July 5, 2007 on 2:52 pm | In Handling data, KS2, Software, botany, geography, mobile computing, practical activities, primary education, user stories, wider context | No Comments

InspireDaisies histogramI have a standard data collection activity, borrowed from AbsentCat, which I call “Pushing up the daisies”. That’s not a very good name, bearing no relation to what actually happens, but it has the virtue of amusing pupils.It’s a quadrat exercise. Each pupil takes a pen, an old sock rolled into a ball, and a sheet of A4 card with a 100mm square hole in the centre of it. We all go to the centre of a convenient expanse of grass, form a circle facing outward, and throw our socks. Where the sock lands, put your sheet of card and count how many daisies are visible through the hole. Write the number down on the sheet of card, throw your sock again. Repeat until the novelty wears off, then return to the centre of the grass area to collate the results.
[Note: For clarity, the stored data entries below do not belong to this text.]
Lemma bound_reading faces f :
  faces_inv faces -> Some (slot_name f) ∈ dict_keys faces ->
  reading_ok (face_reading faces (slot_name f)) /\
  face_reading faces (slot_name f) !! 4%nat = Some (color_letter (slot_color f)).
Proof.
  intros [_ Hok] Hin. unfold face_reading.
  destruct (dict_get faces (Some (slot_name f))) as [v|] eqn:Hv;
    [| by apply dict_get_None in Hv].
  apply dict_get_elem in Hv. rewrite Forall_forall in Hok.
  destruct (Hok _ Hv) as (Hr & c & Hc & Hk). simpl in *.
  injection Hk as Hk. apply slot_name_inj in Hk. subst f.
  rewrite slot_color_center. done.
Qed.

Lemma reading_chars_ok (r : list string) :
  reading_ok r ->
  length (reading_chars r) = 9%nat /\ Forall (.∈ scan_palette) (reading_chars r) /\
  forall i c, r !! i = Some (color_letter c) -> reading_chars r !! i = Some (color_char c).
Proof.
  intros [Hlen Hall]. destruct (letters_colors r Hall) as [cs ->].
  unfold reading_chars. rewrite color_letters_chars. rewrite length_fmap in Hlen.
  split; [by rewrite length_fmap|]. split.
  - apply Forall_fmap, Forall_forall. intros c _.
    apply list_elem_of_fmap. exists c. split; [done | apply all_colors_complete].
  - intros i c Hi. apply list_lookup_fmap_Some in Hi as (c' & Heq & Hc').
    apply color_letter_inj in Heq as ->. by rewrite list_lookup_fmap, Hc'.
Qed.

(** The characters of the assembled string: the readings of the six
    slots in the order of [all_slots]. *)
Definition cube_blocks (faces : list (option string * list string)) : list (list ascii) :=
  (λ f, reading_chars (face_reading faces (slot_name f))) <$> all_slots.

Lemma cube_blocks_ok faces :
  faces_inv faces -> (forall f, Some (slot_name f) ∈ dict_keys faces) ->
  Forall (λ b, length b = 9%nat /\ Forall (.∈ scan_palette) b) (cube_blocks faces) /\
  forall k f, all_slots !! k = Some f ->
    cube_blocks faces !! k ≫= (λ b, b !! 4%nat) = Some (color_char (slot_color f)).
Proof.
  intros Hinv Hall. split.
  - apply Forall_fmap, Forall_forall. intros f _.
    destruct (bound_reading faces f Hinv (Hall f)) as [Hr _].
    destruct (reading_chars_ok _ Hr) as (Hl & Hp & _). done.
  - intros k f Hk. unfold cube_blocks. rewrite list_lookup_fmap, Hk. simpl.
    destruct (bound_reading faces f Hinv (Hall f)) as [Hr Hc].
    destruct (reading_chars_ok _ Hr) as (_ & _ & Hget). by apply Hget.
Qed.

(** Assembly from a full state of the invariant. *)
Lemma assemble_cube_string_spec st :
  scan_inv st -> length (all_faces st) = 6%nat ->
  exists cube lines, assemble_cube_string st = inr (cube, lines) /\
    well_formed_colors cube /\
    forall k f, all_slots !! k = Some f ->
      String.get (9 * k + 4) cube = Some (color_char (slot_color f)).
Proof.
  intros [Hinv _] Hlen. set (faces := all_faces st).
  pose proof (proj2 (faces_inv_full faces Hinv) Hlen) as Hall.
  destruct (assemble_from_ok faces ordered_faces "" (out st ++ [nl +:+ "all faces scanned"]))
    as [lines Hasm].
  { intros n Hn. unfold ordered_faces, required_faces in Hn.
    apply list_elem_of_fmap in Hn as (f & -> & _).
    destruct (dict_get faces (Some (slot_name f))) eqn:E; [by eexists|].
    apply dict_get_None in E. by destruct E. }
  eexists _, lines. split; [exact Hasm|].
  assert (Hchars : String.list_ascii_of_string
      ("" +:+ String.concat "" ((λ n, String.concat "" (face_reading faces n)) <$> ordered_faces))
      = concat (cube_blocks faces)).
  { rewrite string_append_list, string_concat_empty. cbn [String.list_ascii_of_string app]. unfold cube_blocks, ordered_faces, required_faces.
    rewrite <- !list_fmap_compose. f_equal. apply list_fmap_ext. intros i f _.
    unfold compose. apply string_concat_empty. }
  destruct (cube_blocks_ok faces Hinv Hall) as [Hblocks Hcent].
  assert (H9 : Forall (λ b, length b = 9%nat) (cube_blocks faces))
    by (eapply Forall_impl; [exact Hblocks | intros b [? _]; done]).
  split; [split|].
  - rewrite string_length_list, Hchars, length_concat_nine by done.
    unfold cube_blocks. by rewrite length_fmap.
  - rewrite Hchars. apply Forall_concat. eapply Forall_impl; [exact Hblocks|]. by intros b [_ ?].
  - intros k f Hk. rewrite string_get_list, Hchars, lookup_concat_nine by (done || lia).
    by apply Hcent.
Qed.

(** C10.  Assembly after the loop: from a state of the invariant with six
    faces bound, [all_faces[name]] never raises KeyError, and the
    assembled string is a well-formed facelet string (54 letters of the
    scan palette) whose centre sticker of block [k] is the colour of the
    [k]-th slot of TOP, RIGHT, FRONT, BOTTOM, LEFT, BACK. *)
Theorem assemble_cube_string_ok st :
  scan_inv st -> length (all_faces st) = 6%nat ->
  exists cube lines, assemble_cube_string st = inr (cube, lines) /\
    well_formed_colors cube /\
    forall k f, all_slots !! k = Some f ->
      String.get (9 * k + 4) cube = Some (color_char (slot_color f)).
Proof. apply assemble_cube_string_spec. Qed.

(** A face of one colour, filed under the slot of that colour. *)
Definition uniform_entry (c : color) : option string * list string :=
  (Some (slot_name (center_slot c)), color_letter <$> replicate 9 c).

Lemma uniform_entry_ok c : entry_ok (uniform_entry c).
Proof.
  split; [split; [reflexivity|] |].
  - apply Forall_fmap, Forall_forall. intros c' _. by exists c'.
  - exists c. split; reflexivity.
Qed.

(** The solved cube, all six faces bound. *)
Definition solved_state : scan_state :=
  mk_scan (uniform_entry <$> [White; Blue; Red; Yellow; Green; Orange]) 6 [].

Lemma solved_state_inv : scan_inv solved_state.
Proof.
  split; [split|reflexivity].
  - apply (bool_decide_unpack _). vm_compute. reflexivity.
  - apply Forall_fmap, Forall_forall. intros c _. apply uniform_entry_ok.
Qed.

Lemma assemble_cube_string_ok_witness :
  exists cube lines, assemble_cube_string solved_state = inr (cube, lines) /\
    well_formed_colors cube /\
    forall k f, all_slots !! k = Some f ->
      String.get (9 * k + 4) cube = Some (color_char (slot_color f)).
Proof. apply assemble_cube_string_ok; [apply solved_state_inv | reflexivity]. Defined.

Example assemble_solved :
  match assemble_cube_string solved_state with
  | inr (cube, _) => cube = solved_scan
  | inl _ => False
  end.
Proof. vm_compute. reflexivity. Qed.

End Orchestrator.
Sometimes, with a small group, I will replace both card and sock with a frisbee in the centre of which a circular 113mm hole (to match the area of the 100mm square) has been cut.Throwing things around in the open air is always preferable, on a sunny day, to being indoors. We usually take a picnic along, and a set of palmtop computers, so we can conduct the subsequent analysis of our daisy data in relaxation amongst the daisies themselves. This approach pays dividends: I get a lot of good natured work out of children who would get bored and impatient if we did academically equivalent work indoors.

This week, instead of the palmtops, my year fours (age 8-9) took a laptop with InspireData (reviewed here). Instead of writing their results on the card, and collating them later in a spreadsheet, the pupils brought each count back to the laptop and typed it into InspireData’s data entry “questionnaire”. Each observation was identified by the child’s name, and a photograph of a daisy was imported to replace the standard marker, so as the session proceeded we watched a growing histogram of labeled daisies gradually assemble on screen.

The class kept on gathering data much longer than usual, keen to see their name on screen as often as possible. Result: a much larger results database than usual, and more pupil involvement in the analysis phase.

I plan to follow up, at the end of this week, with botany and geography lessons based on the results using the InspireData histogram as a reference point for analogy with quantitative methods in both of those fields.

“Pushing up the daisies” is a good educational activity, offering a number of painless entry points to maths and science topics. InspireData adds immeasurably to it.